#### [Problem to work on]
Exactly the lines from the opening of the records through the line containing "The actor library" should be copied, with both included.
━━━ Data extracts
(* ===== verification/Pdlease.v ===== *)
(** The prefix delegation lease process: src/internal/pdlease (lease.go and the
    exchanges pdlease.go gives it), a pure state machine running the renewal ladder of
    a lease: Renew at T1, Rebind at T2, Solicit afresh once the lease expires.

    The actor library (molecule) is not under src; [turn] states what is relied on:
    effects are carried out, a change of phase cancels the state timeout, an Async
    reports once. *)

From S2P Require Import Prelude Wire Netip Dhcpv6 PrefixDelegation.

Local Open Scope Z_scope.

Inductive Phase : Type := Bound | Renewing | Rebinding | Soliciting.

#[export] Instance Phase_eq_dec : EqDecision Phase.
Proof. solve_decision. Defined.

(** The exchanges run as an Async: pdlease.go's renew, rebind and acquire. *)
Inductive run : Type := runRenew (l : Lease) | runRebind (l : Lease) | runAcquire.

Inductive event : Type :=
| renewNow
| exchangeDone (r : outcome Lease)
| Other.

Inductive effect : Type :=
| TrapExit
| StartStateTimeout (at_ : Z)
| Async (r : run)
| Applied (l : Lease)
| Stop (reason : string).

Definition untilT1 (l : Lease) : effect := StartStateTimeout (RenewAt l).

Definition Init (initial : Lease) : Phase * Lease * list effect := (Bound, initial, [TrapExit; untilT1 initial]).

Definition bound (l : Lease) : Phase * Lease * list effect := (Bound, l, [Applied l; untilT1 l]).

(** An Async that panics reports an error. *)
Definition result (r : outcome Lease) : Lease + string :=
  match r with Ret l => inl l | Fail e => inr e | Panic => inr "panic" end.

Definition HandleEvent (ph : Phase) (l : Lease) (ev : event) : Phase * Lease * list effect :=
  match ev with
  | renewNow => match ph with Bound => (Renewing, l, [Async (runRenew l)]) | _ => (ph, l, []) end
  | exchangeDone r =>
    match result r with
    | inl granted => bound granted
    | inr e =>
      match ph with
      | Renewing => (Rebinding, l, [Async (runRebind l)])
      | Rebinding => (Soliciting, l, [Async runAcquire])
      | Soliciting => (ph, l, [Stop e])
      | Bound => (ph, l, [])
      end
    end
  | Other => (ph, l, [])
  end.

(** Terminate: the lease released, if it is. *)
Definition Terminate (ph : Phase) (l : Lease) (abnormal : bool) : option Lease :=
  if negb (bool_decide (ph = Soliciting)) && negb abnormal then Some l else None.

(** ** The process running *)

Section Ladder.
Context (w : world).

(** What an exchange started after [k] others gives; Acquire runs until it ends. *)
Inductive outcome_of (k : nat) : run -> outcome Lease -> Prop :=
| out_renew l : outcome_of k (runRenew l) (renew w k l)
| out_rebind l : outcome_of k (runRebind l) (rebind w k l)
| out_acquire fuel r : Acquire w fuel k = Some r -> outcome_of k runAcquire r
| out_panic r : outcome_of k r Panic.

Record sys : Type := mkSys {
  ph : Phase; lease : Lease; timer : option Z; running : option run; applied : list Lease; stopped : bool }.

Definition carry (s : sys) (e : effect) : sys :=
  match e with
  | TrapExit => s
  | StartStateTimeout t => mkSys (ph s) (lease s) (Some t) (running s) (applied s) (stopped s)
  | Async r => mkSys (ph s) (lease s) (timer s) (Some r) (applied s) (stopped s)
  | Applied l => mkSys (ph s) (lease s) (timer s) (running s) (applied s ++ [l]) (stopped s)
  | Stop _ => mkSys (ph s) (lease s) (timer s) (running s) (applied s) true
  end.

Definition deliver (s : sys) (ev : event) : sys :=
  let '(st, l, effs) := HandleEvent (ph s) (lease s) ev in
  fold_left carry effs
    (mkSys st l (if bool_decide (st = ph s) then timer s else None) (running s) (applied s) (stopped s)).

Inductive turn : sys -> sys -> Prop :=
| turn_timer s t : timer s = Some t ->
    turn s (deliver (mkSys (ph s) (lease s) None (running s) (applied s) (stopped s)) renewNow)
| turn_done s r k o : running s = Some r -> outcome_of k r o ->
    turn s (deliver (mkSys (ph s) (lease s) (timer s) None (applied s) (stopped s)) (exchangeDone o))
| turn_other s : turn s (deliver s Other).

Definition started (initial : Lease) : sys :=
  let '(st, l, effs) := Init initial in fold_left carry effs (mkSys st l None None [] false).

Inductive reach (initial : Lease) : sys -> Prop :=
| reach_start : reach initial (started initial)
| reach_turn s s' : reach initial s -> stopped s = false -> turn s s' -> reach initial s'.

(** ** The ladder *)

(** What is pending in each phase, and nothing else. *)
Definition rung (s : sys) : Prop :=
  match ph s with
  | Bound => timer s = Some (RenewAt (lease s)) /\ running s = None
  | Renewing => timer s = None /\ running s = Some (runRenew (lease s))
  | Rebinding => timer s = None /\ running s = Some (runRebind (lease s))
  | Soliciting => timer s = None /\ running s = Some runAcquire
  end.

Hypothesis answers_wf : forall k e d m, answer w k e d = Ret m -> message_wf m.

Lemma outcome_lease_ok k r l : outcome_of k r (Ret l) -> lease_ok l.
Proof using answers_wf.
  remember (Ret l) as o eqn:Ho. destruct 1 as [l0|l0|fuel r Ha|r]; [..|done].
  - unfold renew in Ho. bind_inv Ho. eapply leaseFromReply_ok; [by eapply answers_wf|exact Ho].
  - unfold rebind in Ho. bind_inv Ho. eapply leaseFromReply_ok; [by eapply answers_wf|exact Ho].
  - subst. by eapply Acquire_ok.
Qed.

Lemma reach_rung initial s : lease_ok initial -> reach initial s ->
  (stopped s = false -> rung s) /\ last (initial :: applied s) = Some (lease s)
  /\ Forall lease_ok (initial :: applied s) /\ (stopped s = true -> ph s = Soliciting).
Proof using answers_wf.
  intros Hi. induction 1 as [|s s' _ IH Hst Hturn].
  { split; [done|]. split; [done|]. split; [by constructor|done]. }
  destruct IH as (Hr & Hl & Hf & _). specialize (Hr Hst). unfold rung in Hr.
  destruct Hturn as [s t Ht|s r k o Hrun Ho|s].
  - destruct s as [p l tm rn ap st]. cbn in *. destruct p; destruct Hr; simplify_eq. cbn.
    split; [done|]. split; [done|]. split; [done|]. done.
  - destruct s as [p l tm rn ap st]. cbn in *. subst st. unfold deliver. cbn [HandleEvent ph lease].
    destruct (result o) as [l'|e] eqn:Er.
    + destruct o as [l''| |]; [|done..]. injection Er as ->. apply outcome_lease_ok in Ho.
      split; [by destruct p; destruct Hr as [-> ?]|].
      cbn. split; [rewrite app_comm_cons, last_snoc; done|]. split; [|done].
      inversion Hf; subst. constructor; [done|]. apply Forall_app. split; [done|]. by constructor.
    + destruct p; destruct Hr as [-> ?]; simplify_eq; cbn; (split; [done|]; split; [done|]; split; [done|done]).
  - destruct s as [p l tm rn ap st]. cbn in *. rewrite bool_decide_true by done. cbn. split; [done|]. split; [done|]. split; [done|]. by subst st.
Qed.
End Ladder.

(** C29: The lease process never stops half way: until it stops, exactly one thing is
    pending, the one its phase is for (Bound's timer at T1, which is after the grant;
    the Renew, Rebind or Solicit of the lease held), the lease held is the last one
    made the LAN's, every lease made the LAN's is fit to run on, and it stops only
    while soliciting. *)
Theorem ladder_never_stuck w initial s :
  (forall k e d m, answer w k e d = Ret m -> message_wf m) -> lease_ok initial -> reach w initial s ->
  (stopped s = false -> rung s)
  /\ last (initial :: applied s) = Some (lease s) /\ Forall lease_ok (initial :: applied s)
  /\ (stopped s = false -> ph s = Bound -> AcquiredAt (lease s) < RenewAt (lease s))
  /\ (stopped s = true -> ph s = Soliciting).
Proof.
  intros Hw Hi Hr. destruct (reach_rung w Hw initial s Hi Hr) as (H1 & H2 & H3 & H4).
  split; [done|]. split; [done|]. split; [done|]. split; [|done]. intros _ _.
  rewrite Forall_forall in H3. destruct (H3 (lease s)) as (_ & _ & ?); [|unfold RenewAt; lia].
  apply last_Some in H2 as (l & ->). apply elem_of_app. right. by left.
Qed.

(** ** Witness *)

Lemma sample_lease_ok : lease_ok sample_lease.
Proof. apply newLease_ok. by apply (usableIAPD_usable sample_granted _ _ sample_granted_wf sample_usable). Qed.

Definition sample_renewing : sys := mkSys Renewing sample_lease None (Some (runRenew sample_lease)) [] false.

(** The sample lease renewed once. *)
Definition sample_bound : sys :=
  deliver (mkSys (ph sample_renewing) (lease sample_renewing) (timer sample_renewing) None
    (applied sample_renewing) (stopped sample_renewing)) (exchangeDone (renew sample_world 5 sample_lease)).

Lemma sample_renewing_reach : reach sample_world sample_lease sample_renewing.
Proof.
  apply (reach_turn _ _ (started sample_lease)); [apply reach_start|vm_compute; reflexivity|].
  assert (sample_renewing = deliver (mkSys (ph (started sample_lease)) (lease (started sample_lease)) None
    (running (started sample_lease)) (applied (started sample_lease)) (stopped (started sample_lease))) renewNow) as ->
    by (vm_compute; reflexivity).
  apply (turn_timer _ (started sample_lease) (RenewAt sample_lease)). vm_compute. reflexivity.
Qed.

Lemma sample_bound_reach : reach sample_world sample_lease sample_bound.
Proof.
  apply (reach_turn _ _ sample_renewing); [apply sample_renewing_reach|reflexivity|].
  apply (turn_done _ sample_renewing (runRenew sample_lease) 5); [reflexivity|constructor].
Qed.

Lemma ladder_never_stuck_witness : ph sample_bound = Bound /\ rung sample_bound.
Proof.
  split; [vm_compute; reflexivity|].
  destruct (ladder_never_stuck sample_world sample_lease sample_bound sample_answers sample_lease_ok sample_bound_reach) as (H & _).
  apply H. vm_compute. reflexivity.
Defined.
━━━━━━
#### [Solution to the exercise]
(* ===== verification/Pdlease.v ===== *)
(** The prefix delegation lease process: src/internal/pdlease (lease.go and the
    exchanges pdlease.go gives it), a pure state machine running the renewal ladder of
    a lease: Renew at T1, Rebind at T2, Solicit afresh once the lease expires.

    The actor library (molecule) is not under src; [turn] states what is relied on:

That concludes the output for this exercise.